Ольга: Прикрыл вора, то есть…
ЛО: С одной
стороны, да, а с другой – покрыл недостачу старосты… Но суть не в том, суть в
том, что я до сих пор чувствую удовлетворение от этого поступка. Сначала я не
знал, почему, но потом понял: я в детстве, да и в подростковом возрасте много
денег своровал у родителей. Это было актом искупления, можно сказать, покаяния,
хотя, конечно, я тогда в Бога не верил, да и крещен еще не был.
Ольга: У меня тоже
есть такая ситуация, и тоже про деньги. В начале перестройки я работала в
кооперативе, и ко мне приехала знакомая мне девочка, которая раньше со мной
работала. Она не была моей подругой, у нас были очень поверхностные отношения.

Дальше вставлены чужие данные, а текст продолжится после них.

Ltac payload_keys :=
  repeat first [ rewrite uploaded_keys_app
               | rewrite uploaded_keys_cons_other by reflexivity
               | rewrite uploaded_keys_nil ];
  repeat match goal with
    | H : count is_upload ?tr = 0 |- context [uploaded_keys ?tr] =>
        rewrite (no_upload_keys tr H)
    | H : _ = uploaded_keys ?tr |- context [uploaded_keys ?tr] => rewrite <- H
    end;
  rewrite ?app_nil_r; simpl.

Ltac payload_changes frame no_images :=
  split;
  [ intros f' Hne Hb; rewrite ?lookup_insert_ne by done; by apply frame
  | first
      [ rewrite lookup_insert_eq;
        lazymatch goal with
        | |- context [Ev (CDbOne (mkQuery ?t (Select "images") ?cl)) (Ok ?a)] =>
            exists (mkQuery t (Select "images") cl), a
        end;
        eexists; split;
        [ repeat first [ rewrite elem_of_app | rewrite elem_of_cons ]; eauto 8
        | split; [reflexivity | split; [eassumption |]];
          payload_keys; reflexivity ]
      | rewrite no_images; payload_keys; reflexivity ] ].

Ltac payload_close frame no_images :=
  rewrite ?app_nil_r;
  intros q ans changes Hin Hact;
  repeat first [ rewrite elem_of_app in Hin | rewrite elem_of_cons in Hin
               | rewrite elem_of_nil in Hin ];
  payload_events;
  try (simpl in Hact;
       first [ discriminate Hact
             | injection Hact as <-; payload_changes frame no_images ]).

Lemma put_update_payload (N : Val -> Val) (req : Request) :
  always (Products.put N req) (fun _ tr => updates_as_claimed (body req) tr).
Proof.
  unfold Products.put. payload_exec.
  all: payload_close (put_changes_frame N) (put_changes_no_images N).
Qed.

Lemma variation_update_payload (N : Val -> Val) (req : Request) :
  always (Variations.put N req) (fun _ tr => updates_as_claimed (body req) tr).
Proof.
  unfold Variations.put. payload_exec.
  all: payload_close (variation_changes_frame N) (variation_changes_no_images N).
Qed.

Transparent upload_loop.
(** * Deckyfin front-end: settings draft store and operation dispatch

    A shallow embedding of the [Content] component of the two front-end
    modules of the repository ([src/index.tsx] and its near-duplicate, the
    install/remove variant), with the properties of the settings-draft store,
    the library snapshot cache and the operation dispatcher.

    The component is single-threaded JavaScript: every [async] function is
    cut at its [await]s into a synchronous prefix and continuations, and an
    execution is an interleaving of those segments.  React state cells are
    fields of one record; a setter call is a record update, applied in call
    order (which is the order in which React replays queued updates) and
    recorded, with the effects, in a journal. *)

From stdpp Require Import gmap strings list fin_maps pretty.

#[local] Set Warnings "-register-all".

Open Scope string_scope.
Open Scope list_scope.

(** ** JavaScript values and the object store *)

(** Configuration objects live in a store of objects addressed by location,
    so that copying ([{...x}]) and sharing of references are visible. *)
Abbreviation loc := nat.

Inductive value :=
  | VNull
  | VBool (b : bool)
  | VStr (s : string)
  | VRef (l : loc).

#[global] Instance value_eq_dec : EqDecision value.
Proof. solve_decision. Defined.

Abbreviation obj := (gmap string value).
Abbreviation heap := (list obj).

(** Truthiness, as tested by [if (!prev)] and [!settingsDraft]. *)
Definition truthy (v : value) : bool :=
  match v with
  | VNull => false
  | VBool b => b
  | VStr s => negb (String.eqb s "")
  | VRef _ => true
  end.

(** Leaves of a configuration are scalars. *)
Definition is_leaf (v : value) : bool :=
  match v with
  | VBool _ | VStr _ => true
  | _ => false
  end.

Definition obj_at (h : heap) (l : loc) : obj := default ∅ (h !! l).

(** [cursor[key] = v] on the object stored at [cursor]: the key becomes an
    own property.  (For the key ["__proto__"] on an object that does not own
    it, JavaScript runs the inherited setter instead; see [plain_path].) *)
Definition set_prop (h : heap) (cursor : loc) (key : string) (v : value) : heap :=
  <[cursor := <[key := v]> (obj_at h cursor)]> h.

Я ее пустила в это пространство, она сидела, знакомилась с ребятами. А потом
она заняла у моего директора 800 долларов, – фантастическую по тем временам
сумму, – под честное слово, что через 3 дня она эти деньги привезет. И пропала.

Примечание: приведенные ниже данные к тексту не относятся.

(** * A realtime voice session client: model and verified properties

    Shallow embedding of the Python sources of the repository:

    - [qwen-sample/omni_realtime_client.py]  (module [OmniRealtimeClient])
    - [qwen-sample/vad_mode.py]              (module [VadMode])
    - [python/samples/audio_player.py]       (module [AudioPlayer])
    - [python/samples/message_handler.py]    (module [MessageHandler])
    - [python/samples/low_level_sample_server_vad.py] (module [ServerVad])

    Python objects become records, methods become functions on them.
    Code that prints, sends, calls back or raises runs in a small monad
    [M] that threads the object, collects the effects in program order and
    stops at the first exception, keeping the mutations made before it. *)

From Stdlib Require Import ZArith List String Ascii Lia QArith Qround.
From Stdlib.Strings Require Import Byte.
From Stdlib.Numbers Require Import DecimalString.
From stdpp Require Import base gmap strings.
Import ListNotations.
Open Scope string_scope.
Open Scope list_scope.
Open Scope Z_scope.

(** ** Python values, exceptions and effects *)

Module Py.

Set Warnings "-register-all".

(** Values produced by [json.loads]. Numbers are kept as integers: the
    code never computes with a number of a frame. *)
Inductive json :=
| JNull
| JBool (b : bool)
| JNum (n : Z)
| JStr (s : string)
| JArr (items : list json)
| JObj (items : list (string * json)).

(** A [dict] with string keys, in insertion order, keys unique. *)
Definition dict := list (string * json).

Inductive exn :=
| KeyError (key : string)
| AttributeError
| TypeError
| ValueError
| BinasciiError
| OSError
| ImportError
| TimeoutError
| JSONDecodeError
| ConnectionClosed
| RaisedByCallback (what : string).

Inductive result (A : Type) :=
| Ok (a : A)
| Raise (e : exn).
Arguments Ok {A} a.
Arguments Raise {A} e.

(** A Python callable handed to the code by the application: it either
    returns ([None]) or raises ([Some e]). *)
Definition callable (A : Type) : Type := A -> option exn.

Fixpoint lookup_key (k : string) (d : dict) : option json :=
  match d with
  | [] => None
  | (k', v) :: d' => if String.eqb k k' then Some v else lookup_key k d'
  end.

(** [d[k] = v]: overwrite in place, or append a new key. *)
Fixpoint dict_set (k : string) (v : json) (d : dict) : dict :=
  match d with
  | [] => [(k, v)]
  | (k', v') :: d' =>
      if String.eqb k k' then (k, v) :: d' else (k', v') :: dict_set k v d'
  end.

(** [x.get(k, default)]: only a dict has [get]. *)
Definition py_get (x : json) (k : string) (default : json) : result json :=
  match x with
  | JObj d => Ok (match lookup_key k d with Some v => v | None => default end)
  | _ => Raise AttributeError
  end.

(** [x[k]] with a string key. *)
Definition py_getitem (x : json) (k : string) : result json :=
  match x with
  | JObj d => match lookup_key k d with
              | Some v => Ok v
              | None => Raise (KeyError k)
              end
  | _ => Raise TypeError
  end.

(** Truth value of [if x:]. *)
Definition truthy (x : json) : bool :=
  match x with
  | JNull => false
  | JBool b => b
  | JNum n => negb (n =? 0)
  | JStr s => negb (String.eqb s "")
  | JArr l => match l with [] => false | _ => true end
  | JObj d => match d with [] => false | _ => true end
  end.

(** [x == s] for a string literal [s]. *)
Definition str_eq (x : json) (s : string) : bool :=
  match x with
  | JStr t => String.eqb t s
  | _ => false
  end.

(** [str(n)] for an [int]. *)
Definition str_of_int (n : Z) : string := NilZero.string_of_int (Z.to_int n).

(** [int(x)]: truncation toward zero. *)
Definition int_of_Q (x : Q) : Z := Z.quot (Qnum x) (Zpos (Qden x)).

Section Monad.
Context {E S : Type}.

Definition M (A : Type) : Type := S -> S * list E * result A.

Definition ret {A} (a : A) : M A := fun s => (s, [], Ok a).

Definition bind {A B} (m : M A) (k : A -> M B) : M B :=
  fun s =>
    match m s with
    | (s1, out1, Ok a) =>
        match k a s1 with
        | (s2, out2, r) => (s2, out1 ++ out2, r)
        end
    | (s1, out1, Raise e) => (s1, out1, Raise e)
    end.

Definition raise {A} (e : exn) : M A := fun s => (s, [], Raise e).

Definition emit (e : E) : M unit := fun s => (s, [e], Ok tt).

Definition get : M S := fun s => (s, [], Ok s).

Definition modify (f : S -> S) : M unit := fun s => (f s, [], Ok tt).

Definition lift {A} (r : result A) : M A :=
  match r with
  | Ok a => ret a
  | Raise e => raise e
  end.

(** [try: m  except Exception as e: h e] *)
Definition try_except {A} (m : M A) (h : exn -> M A) : M A :=
  fun s =>
    match m s with
    | (s1, out1, Ok a) => (s1, out1, Ok a)
    | (s1, out1, Raise e) =>
        match h e s1 with
        | (s2, out2, r) => (s2, out1 ++ out2, r)
        end
    end.

(** Calling an application callable: the call is recorded, then its
    exception, if any, propagates. *)
Definition call {A} (f : callable A) (record : E) (a : A) : M unit :=
  bind (emit record) (fun _ =>
    match f a with
    | None => ret tt
    | Some e => raise e
    end).

(** [try: m  finally: h] *)
Definition try_finally {A} (m : M A) (h : M unit) : M A :=
  fun s =>
    match m s with
    | (s1, out1, r) =>
        match h s1 with
        | (s2, out2, Ok _) => (s2, out1 ++ out2, r)
        | (s2, out2, Raise e) => (s2, out1 ++ out2, Raise e)
        end
    end.

End Monad.

Arguments M : clear implicits.

(** Running the code of an object held in a field of another one: the
    inner object is read with [proj] and written back with [inj], the
    inner effects are wrapped with [wrap]. *)
Definition zoom {E1 E2 S1 S2 A} (proj : S2 -> S1) (inj : S1 -> S2 -> S2)
  (wrap : E1 -> E2) (m : M E1 S1 A) : M E2 S2 A :=
  fun s =>
    match m (proj s) with
    | (s1, out, r) => (inj s1 s, map wrap out, r)
    end.

End Py.

Import Py.

Notation "x <- m ;; k" := (bind m (fun x => k))
  (at level 100, m at level 90, right associativity).
Notation "m ;; k" := (bind m (fun _ => k))
  (at level 100, right associativity).

(** ** [base64.b64encode] and [base64.b64decode]

    The two library functions every audio payload goes through. The
    encoder groups three bytes into four sextets (RFC 4648, with [=]
    padding); the decoder is the lenient one of [binascii.a2b_base64]
    that [b64decode] calls by default: characters outside the alphabet
    are skipped, a complete pad sequence ends the input, and left-over
    sextets raise [binascii.Error]. *)

Module Base64.

Definition bytes := list byte.

Definition byte_to_Z (b : byte) : Z := Z.of_N (Byte.to_N b).

(** Storing into an [unsigned char]: the low eight bits. *)
Definition byte_of_Z (z : Z) : byte :=
  match Byte.of_N (Z.to_N (z mod 256)) with
  | Some b => b
  | None => x00
  end.

Definition table_b2a_base64 : string :=
  "ABCDEFGHIJKLMNOPQRSTUVWXYZabcdefghijklmnopqrstuvwxyz0123456789+/".

Definition BASE64_PAD : ascii := "="%char.

Definition b2a (i : Z) : ascii :=
  match String.get (Z.to_nat i) table_b2a_base64 with
  | Some c => c
  | None => BASE64_PAD
  end.

Fixpoint index_of (c : ascii) (tbl : list ascii) (i : Z) : option Z :=
  match tbl with
  | [] => None
  | d :: tbl' => if Ascii.eqb c d then Some i else index_of c tbl' (i + 1)
  end.

Definition table_a2b_base64 (c : ascii) : option Z :=
  index_of c (list_ascii_of_string table_b2a_base64) 0.

Definition sextet1 (x1 : Z) : Z := Z.shiftr x1 2.
Definition sextet2 (x1 x2 : Z) : Z :=
  Z.lor (Z.shiftl (Z.land x1 3) 4) (Z.shiftr x2 4).
Definition sextet3 (x2 x3 : Z) : Z :=
  Z.lor (Z.shiftl (Z.land x2 15) 2) (Z.shiftr x3 6).
Definition sextet4 (x3 : Z) : Z := Z.land x3 63.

Дней через пять я сама внесла в кассу эти деньги. Директор посмотрел на меня
бешеными глазами, спросил: «ты зачем это делаешь»? Я ответила, что мне так
спокойнее. Деньги она мне отдала года через 3-4. У меня до сих пор уверенность,
что я поступила правильно. Вот, почему, спрашивается?
ЛО: Не помню, кто
говорил, что душа по природе своей христианка.
Как ольгино, так и мое
психотерапевтическое образование было получено в середине девяностых годов. Это
было время тотальной смены ценностей в обществе, что, конечно, не могло не
отразиться и в профессиональной сфере. Помимо прочего, мы впитали стойкое
неприятие любых форм самообвинения, а самоприятие «здесь и теперь», по
воспитанию нашему, мы напротив, склонны оценивать как безусловно позитивный
навык. Патерик показал нам, что есть и другие конструктивные способы поведения
в ситуации ложного обвинения. Придя к согласию в этом пункте, мы принялись
искать объяснений.
ЛО: А за что
дьякон у нас в агиодраме корил старца, напомни?
Ольга: За то, что он
с пренебрежением относился к своим монастырским обязанностям. Как подросток, на
которого накатывает приступ бунтарской неаккуратности. Для подростка указание
на это очень болезненно. Так и для монаха – он понимает, что греха реального нет (уже понимает! «Ксения» наша не
понимала, все было на уровне чувств!- ЛО), но чувство вины из детства
тянется.
ЛО: Конечно, наш
дьякон не просто так обратился со своими претензиями именно к старцу. Кого-нибудь
другого обвинения не зацепили бы и не было бы повода к самоукорению.
Ольга: Да, он должен
был попасть в какую-то болезненную область.
ЛО: Явно ситуации
схожи: монах, не выполняющий обязанностей по монастырю и ты, пустившая в офис
эту девочку, занявшую деньги… Ничего не напоминает?
Ольга: А как же!
Друзей надо тщательно отбирать, они должны быть одного круга и морально устойчивыми.
А то вдруг чего своруют в квартире! Прежде чем кого-то пускать домой, надо его
протестировать у мамы. Это о подругах, а о мальчиках уж и не говорю.